NKI-onderzoekers hebben het eiwit ontdekt dat endosomen in een cel vasthoudt totdat ze rijp zijn. Zo regelt het op zijn eentje de inwendige stoffenhuishouding, schrijven Sjaak Neefjes en collega’s in Cell.

Die endosomen zijn blaasjes waarin allerlei afvalproducten zich ophopen. Een deel wordt door allerlei enzymen klaar gemaakt voor hergebruik, het restant wordt uiteindelijk geloosd buiten het celmembraan. Maar het verzamelen van die stoffen kost tijd, en de enzymen hebben nog meer tijd nodig om ze te verwerken.

Als je het uiterst efficiënte transportsysteem van de cel haar gang zou laten gaan, zouden die enzymen daar bij lange na niet de tijd voor krijgen. Maar in de praktijk verspreiden de endosomen zich niet eens door de hele cel maar hopen zich op in het gebied rond de celkern, waar ze pas het vertreksein krijgen als de enzymen klaar zijn. Die ophoping heeft als bijkomend voordeel dat de endosomen hun lading gemakkelijk onderling kunnen uitwisselen; de publicatie spreekt van een ‘cargo bazaar’.

Samen met Sanquin en het LUMC hebben de NKI’ers nu ontdekt dat de endosomen in de tussentijd worden vastgehouden door ubiquitin ligase Ring finger protein 26, afgekort RNF26. Dit eiwit bevindt zich in het endoplasmatisch reticulum, een netwerk van membranen dat door de hele cel verspreid zit.
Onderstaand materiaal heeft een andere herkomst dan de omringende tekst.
Lemma tool_missing_leaves_lock_deleted_A_witness :
  let t := Ex.toml "a" in
  let w := loop_start Ex.script_A Ex.w_locked in
  (∃ l1 l2 l3,
     produced w (A.process_fixture Ex.tool_absent t 0 0 w).2 =
       l1 ++ EUnlink (lock_of t) ::
       l2 ++ ESpawn (A.pixi_install (Path.parent t)) (delete (lock_of t) (fs w)) ::
       l3) ∧
  exit_status (A.main Ex.tool_absent Ex.script_A Ex.w_locked).1 = Some 1%Z ∧
  fs (A.main Ex.tool_absent Ex.script_A Ex.w_locked).2 =
    delete (lock_of t) (fs w) ∧
  fs (A.main Ex.tool_absent Ex.script_A Ex.w_locked).2 !! lock_of t = None.
Proof.
  cbv zeta.
  apply (tool_missing_leaves_lock_deleted_A Ex.tool_absent Ex.script_A
           Ex.w_locked [] (Ex.toml "a") [] 0%nat 0%nat
           (loop_start Ex.script_A Ex.w_locked)).
  - by_eval.
  - reflexivity.
  - by_eval.
  - apply not_elem_of_empty.
  - reflexivity.
Defined.

Lemma unlink_error_escapes_A_witness :
  let t := Ex.toml "a" in
  let w := loop_start Ex.script_A Ex.w_lock_is_dir in
  let e := IsADirectoryError (Path.str (lock_of t)) in
  is_OSError e = true ∧
  A.process_fixture Ex.tool_ok t 0 0 w =
    (Raised e, emits w (header t ++ [EPrint MsgLockExists])) ∧
  classification (header t ++ [EPrint MsgLockExists]) = [] ∧
  (A.generate_lock_files Ex.tool_ok ([] ++ t :: [])
     (emits Ex.w_lock_is_dir [EPrint MsgSearching])).1 = Raised e ∧
  A.main Ex.tool_ok Ex.script_A Ex.w_lock_is_dir =
    (Raised e, emits w (header t ++ [EPrint MsgLockExists])) ∧
  Forall (λ ev, is_summary_event ev = false)
    (produced Ex.w_lock_is_dir
       (A.main Ex.tool_ok Ex.script_A Ex.w_lock_is_dir).2).
Proof.
  cbv zeta.
  apply (unlink_error_escapes_A Ex.tool_ok Ex.script_A Ex.w_lock_is_dir
           [] (Ex.toml "a") [] 0%nat 0%nat
           (loop_start Ex.script_A Ex.w_lock_is_dir)).
  - by_eval.
  - reflexivity.
  - exists Dir. by_eval.
  - by_eval.
Defined.

(** * Further properties of the two scripts *)

Section Extras.

Variable pixi : path → filesystem → behaviour * filesystem.

(** ** The locator *)

Lemma relative_to_app d a : Path.relative_to d (d ++ a) = Some a.
Proof. induction d as [|x d IH]; simpl; [done|]. by rewrite decide_True. Qed.

Lemma glob_pattern_spec dir name p :
  FS.glob_pattern dir name p = true ↔ ∃ x, p = dir ++ [x; name].
Proof.
  unfold FS.glob_pattern. split.
  - destruct (Path.relative_to dir p) as [[|x [|n [|]]]|] eqn:Hr; try done.
    intros ->%bool_decide_eq_true. apply relative_to_Some in Hr. by exists x.
  - intros [x ->]. rewrite relative_to_app. by apply bool_decide_eq_true.
Qed.

Lemma glob_children_spec m dir name p :
  p ∈ FS.glob_children m dir name ↔
  is_Some (m !! p) ∧ ∃ x, p = dir ++ [x; name].
Proof.
  unfold FS.glob_children.
  rewrite list_elem_of_filter, glob_pattern_spec, list_elem_of_fmap.
  split.
  - intros [Hx ([p' n] & -> & Hin%elem_of_map_to_list)]. simpl in *.
    split; [by exists n|done].
  - intros [[n Hn] Hx]. split; [done|]. exists (p, n). split; [done|].
    by apply elem_of_map_to_list.
Qed.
RNF26 zoekt echter vooral het gebied rond de celkern op, en bindt daar via-via aan een ‘adaptermolecuul’ op de endosomen.

Dat zo’n endosoom daarn niet eeuwig verankerd blijft, is te danken aan een tweede enzym genaamd USP15. Dat concurreert met RNF26 wat de via-via-binding aan endosomen betreft, maar het zit niet aan het endoplasmatisch reticulum vast.

Hoe USP15 bepaalt welke endosomen het moet losgooien door RNF26 weg te concurreren, is nog volledig onduidelijk. Hoe het komt dat RNF26 alleen rond de kern actief is in plaats dat het zich over het hele endoplasmatisch reticulum verspreidt, is ook nog een raadsel.